TNL is based on the following core concepts:
- Allocators
- Allocator handles memory allocation and deallocation.
- TNL allocators are fully compatible with the standard C++ concept
- Multiple allocators can correspond to the same "memory space".
- Devices (TODO: rename to
Executor
or something like that)
- Device is responsible for the execution of algorithms in a specific way.
- Algorithms can be specialized by the
Device
template parameter.
- Algorithms
- Basic (container-free) algorithms specialized by
Device
/Executor
.
ParallelFor
, Reduction
, MultiReduction
, ArrayOperations
, ...
- Containers
- Classes for general data structures. (TODO: alternatively use "Dense" and "Sparse", because a dense matrix can be an extended alias for 2D array)
Array
, Vector
, NDArray
, ...
- Views
- Views wrap only a raw pointer to data and some metadata (such as the array size), they do not do allocation and deallocation of the data. Hence, views have a fixed size which cannot be changed.
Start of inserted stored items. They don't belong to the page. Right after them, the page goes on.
(** * Operation handle and wait loop of the go-sdk [operation] package

    A shallow embedding of [src/operation/operation.go]: the operation
    handle ([New], the accessors, [Poll]) and the polling loop
    ([waitInterval], [Wait], [WaitInterval]), followed by the properties
    established for them.

    Conventions of the embedding.
    - A Go [error] value is an [option error]; [None] is the nil error.
    - A nilable pointer is an [option].
    - [time.Duration] is a signed 64-bit count of nanoseconds, kept as a [Z]
      with the wrap-around of its arithmetic written out ([wrap64]).
    - A run-time panic is the [Panic] result.
    - The remote services, the timer and the context are the environment:
      the client answers the [t]-th poll of a wait, made under the
      caller's context, with a [Response], and the context tells, for the
      [t]-th blocking [select], whether [ctx.Done()] is received (and with
      which [ctx.Err()]) or the timer channel is.  What the code does to
      the environment is recorded as a list of [Event]s. *)

From Stdlib Require Import ZArith String Ascii List Bool Lia.
From stdpp Require Import gmap strings.
Import ListNotations.

Local Open Scope string_scope.
Local Open Scope Z_scope.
- Views have a copy-constructor which does a shallow copy. As a result, views can be passed-by-value to CUDA kernels or captured-by-value by device lambda functions.
- Views have a copy-assignment operator which does a deep copy.
- Views have all other methods present in the relevant container (data structure).
- Smart pointers
TODO: formalize the concepts involving lambda functions (e.g. in Reduction
)
Programming principles
TNL follows common programming principles and design patterns to maintain a comprehensible and efficient code base. We highlight some principles with respect to the support for different compute architectures:
- CUDA kernels should not operate with needlessly extensive objects, e.g. objects which include smart pointers, because this wastes the device registers.
- CUDA kernels should not operate with "distributed" objects – they should operate only with the "local parts" of the distributed objects. MPI support is a higher layer than CUDA support and distributed objects generally contain attributes which should not be needed by CUDA kernels.
- Smart pointers should be cached if appropriate in order to avoid repeated memory allocations and copies.